--- START ---
(** * The user-board simulation pipeline (userboard_pipeline.py)

    A shallow embedding of the stages of the pipeline and of the LangGraph
    nodes that drive them, together with the properties the specification
    states about them.

    Conventions.
    - A Python [str] is modelled by the [string] of the bytes of its UTF-8
      encoding. Searching for a text, and cutting off a prefix or a suffix
      made of ASCII characters, are the same on the bytes as on the
      characters. [str.strip] removes the encodings of the 29 characters
      that [str.isspace] accepts; [str.lower] and [str.capitalize] are
      computed on texts of ASCII characters and taken from the environment
      on any other text (the Unicode case mapping is not embedded).
    - Python [int] is [Z].
    - A [dict] used as a map is a [gmap]; the clusters mapping, whose
      insertion order is observable, is an association list.
    - The outside world (the chat model, the random generator, the JSON
      parser and the renderings of dynamically typed values) is gathered in
      a record [Env]; the effects on it are threaded through the monad [M],
      which also carries raised exceptions. *)

From stdpp Require Import base strings list gmap pretty.
From Stdlib Require Import Ascii ZArith Lia.

Open Scope string_scope.
Open Scope Z_scope.
Open Scope list_scope.

(** ** Python string primitives *)

Module PyStr.

(** ["\n"] *)
Definition nl : string := String (Ascii.ascii_of_nat 10) EmptyString.

(** ASCII white space as [str.isspace] sees it: TAB, LF, VT, FF, CR,
    FS, GS, RS, US and SPACE. *)
Definition is_space (c : ascii) : bool :=
  let n := Ascii.nat_of_ascii c in
  ((9 <=? n)%nat && (n <=? 13)%nat) || ((28 <=? n)%nat && (n <=? 32)%nat).

(** The white space of two bytes: U+0085 and U+00A0 *)
Definition is_space2 (c1 c2 : ascii) : bool :=
  let n1 := Ascii.nat_of_ascii c1 in
  let n2 := Ascii.nat_of_ascii c2 in
  (n1 =? 194)%nat && ((n2 =? 133)%nat || (n2 =? 160)%nat).

(** The white space of three bytes: U+1680, U+2000 to U+200A, U+2028,
    U+2029, U+202F, U+205F and U+3000 *)
Definition is_space3 (c1 c2 c3 : ascii) : bool :=
  let n1 := Ascii.nat_of_ascii c1 in
  let n2 := Ascii.nat_of_ascii c2 in
  let n3 := Ascii.nat_of_ascii c3 in
  ((n1 =? 225)%nat && (n2 =? 154)%nat && (n3 =? 128)%nat)
  || ((n1 =? 226)%nat && (n2 =? 128)%nat
      && (((128 <=? n3)%nat && (n3 <=? 138)%nat)
          || (n3 =? 168)%nat || (n3 =? 169)%nat || (n3 =? 175)%nat))
  || ((n1 =? 226)%nat && (n2 =? 129)%nat && (n3 =? 159)%nat)
  || ((n1 =? 227)%nat && (n2 =? 128)%nat && (n3 =? 128)%nat).

(** The text without the white space it starts with; [two] and [three]
    recognise the white space of two and of three bytes. *)
Fixpoint strip_leading (two : ascii -> ascii -> bool)
  (three : ascii -> ascii -> ascii -> bool) (s : string) : string :=
  match s with
  | EmptyString => EmptyString
  | String c1 s1 =>
      if is_space c1 then strip_leading two three s1
      else
        match s1 with
        | EmptyString => s
        | String c2 s2 =>
            if two c1 c2 then strip_leading two three s2
            else
              match s2 with
              | EmptyString => s
              | String c3 s3 =>
                  if three c1 c2 c3 then strip_leading two three s3 else s
              end
        end
  end.

(** [s.lstrip()] *)
Definition lstrip (s : string) : string := strip_leading is_space2 is_space3 s.

Fixpoint rev_onto (s acc : string) : string :=
  match s with
  | EmptyString => acc
  | String c s' => rev_onto s' (String c acc)
  end.

Definition reverse (s : string) : string := rev_onto s EmptyString.

(** [s.rstrip()]: the white space is looked for from the end, its bytes
    in reverse. *)
Definition rstrip (s : string) : string :=
  reverse (strip_leading (fun c1 c2 => is_space2 c2 c1)
             (fun c1 c2 c3 => is_space3 c3 c2 c1) (reverse s)).

(** [s.strip()] *)
Definition strip (s : string) : string := rstrip (lstrip s).

Definition lower_ascii (c : ascii) : ascii :=
  let n := Ascii.nat_of_ascii c in
  if ((65 <=? n)%nat && (n <=? 90)%nat) then Ascii.ascii_of_nat (n + 32) else c.

(** The text holds ASCII characters only. *)
Fixpoint is_ascii (s : string) : bool :=
  match s with
  | EmptyString => true
  | String c s' => (Ascii.nat_of_ascii c <? 128)%nat && is_ascii s'
  end.

(** [s.lower()] for a text of ASCII characters *)
Fixpoint ascii_lower (s : string) : string :=
  match s with
  | EmptyString => EmptyString
  | String c s' => String (lower_ascii c) (ascii_lower s')
  end.

(** [s.lower()]; [fold] is what it gives for a text that has characters
    outside ASCII. *)
Definition lower (fold : string -> string) (s : string) : string :=
  if is_ascii s then ascii_lower s else fold s.

(** [s.startswith(p)] *)
Definition startswith (s p : string) : bool := String.prefix p s.

(** [s.endswith(p)] *)
Definition endswith (s p : string) : bool := String.prefix (reverse p) (reverse s).

(** [needle in hay] *)
Fixpoint contains (needle hay : string) : bool :=
  String.prefix needle hay ||
  match hay with
  | EmptyString => false
  | String _ hay' => contains needle hay'
  end.

(** [sep.join(l)] *)
Fixpoint join (sep : string) (l : list string) : string :=
  match l with
  | [] => EmptyString
  | [s] => s
  | s :: l' => s +:+ sep +:+ join sep l'
  end.

(** [s[n:]] for [0 <= n] *)
Fixpoint drop_prefix (n : nat) (s : string) : string :=
  match n, s with
  | O, _ => s
  | S n', String _ s' => drop_prefix n' s'
  | S _, EmptyString => EmptyString
  end.

(** [s[:-n]] for [0 < n] *)
Definition drop_suffix (n : nat) (s : string) : string :=
  reverse (drop_prefix n (reverse s)).

(** [s.split(sep)] for a one-character separator *)
Fixpoint split_on (sep : ascii) (s : string) : list string :=
  match s with
  | EmptyString => [EmptyString]
  | String c s' =>
      if Ascii.eqb c sep then EmptyString :: split_on sep s'
      else match split_on sep s' with
           | [] => [String c EmptyString]
           | w :: ws => String c w :: ws
           end
  end.

(** [not s], the truth value of a string *)
Definition is_empty (s : string) : bool :=
  match s with EmptyString => true | _ => false end.

End PyStr.

(** ** Data classes *)

Record FeatureProposal := mkFeature {
  feature_id : Z;
  description : string
}.

Record Persona := mkPersona {
  name : string;
  background : string;
  quote : string;
  sentiment : string;
  pain_points : list string;
  inspired_by_cluster_id : option string
}.

Inductive BaseMessage :=
| HumanMessage (content : string)
| AIMessage (content : string).

(** Parsed JSON, as [json.load] and [json.loads] return it. A float is
    kept as its literal. *)
#[local] Set Warnings "-register-all".
Inductive json :=
| JNull
| JBool (b : bool)
| JInt (n : Z)
| JFloat (literal : string)
| JStr (s : string)
| JArr (items : list json)
| JObj (fields : list (string * json)).

(** ** Exceptions, results and the effect monad *)

(** A raised exception: its class and [str(e)]. Every exception of the
    model derives from [Exception], so [except Exception] catches it. The
    class is the one the handlers of the program tell it by: an exception
    of a subclass of [json.JSONDecodeError] bears that name. *)
Record exn := PyExc { exn_class : string; exn_str : string }.

(** [isinstance(e, json.JSONDecodeError)] *)
Definition is_json_decode_error (e : exn) : bool :=
  String.eqb (exn_class e) "JSONDecodeError".

Inductive result (A : Type) : Type :=
| Ok (a : A)
| Raise (e : exn).
Arguments Ok {A} a.
Arguments Raise {A} e.

(** The arguments of one call of [write_report]; what the call writes to
    the file follows from them and from the clock ([report_writes]). *)
Record Report := mkReport {
  report_clusters : list (string * json);
  report_features : list FeatureProposal;
  report_personas : list Persona;
  report_transcript : string;
  report_summary : string
}.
--- END ---
Taking the listing above as the source, transcribe only the lines starting at the line with "Fixpoint split_on (sep" and going through the line with "report_clusters : list (string * json);", unaltered and with both ends included.

RESULT FOR THIS TASK:
Fixpoint split_on (sep : ascii) (s : string) : list string :=
  match s with
  | EmptyString => [EmptyString]
  | String c s' =>
      if Ascii.eqb c sep then EmptyString :: split_on sep s'
      else match split_on sep s' with
           | [] => [String c EmptyString]
           | w :: ws => String c w :: ws
           end
  end.

(** [not s], the truth value of a string *)
Definition is_empty (s : string) : bool :=
  match s with EmptyString => true | _ => false end.

End PyStr.

(** ** Data classes *)

Record FeatureProposal := mkFeature {
  feature_id : Z;
  description : string
}.

Record Persona := mkPersona {
  name : string;
  background : string;
  quote : string;
  sentiment : string;
  pain_points : list string;
  inspired_by_cluster_id : option string
}.

Inductive BaseMessage :=
| HumanMessage (content : string)
| AIMessage (content : string).

(** Parsed JSON, as [json.load] and [json.loads] return it. A float is
    kept as its literal. *)
#[local] Set Warnings "-register-all".
Inductive json :=
| JNull
| JBool (b : bool)
| JInt (n : Z)
| JFloat (literal : string)
| JStr (s : string)
| JArr (items : list json)
| JObj (fields : list (string * json)).

(** ** Exceptions, results and the effect monad *)

(** A raised exception: its class and [str(e)]. Every exception of the
    model derives from [Exception], so [except Exception] catches it. The
    class is the one the handlers of the program tell it by: an exception
    of a subclass of [json.JSONDecodeError] bears that name. *)
Record exn := PyExc { exn_class : string; exn_str : string }.

(** [isinstance(e, json.JSONDecodeError)] *)
Definition is_json_decode_error (e : exn) : bool :=
  String.eqb (exn_class e) "JSONDecodeError".

Inductive result (A : Type) : Type :=
| Ok (a : A)
| Raise (e : exn).
Arguments Ok {A} a.
Arguments Raise {A} e.

(** The arguments of one call of [write_report]; what the call writes to
    the file follows from them and from the clock ([report_writes]). *)
Record Report := mkReport {
  report_clusters : list (string * json);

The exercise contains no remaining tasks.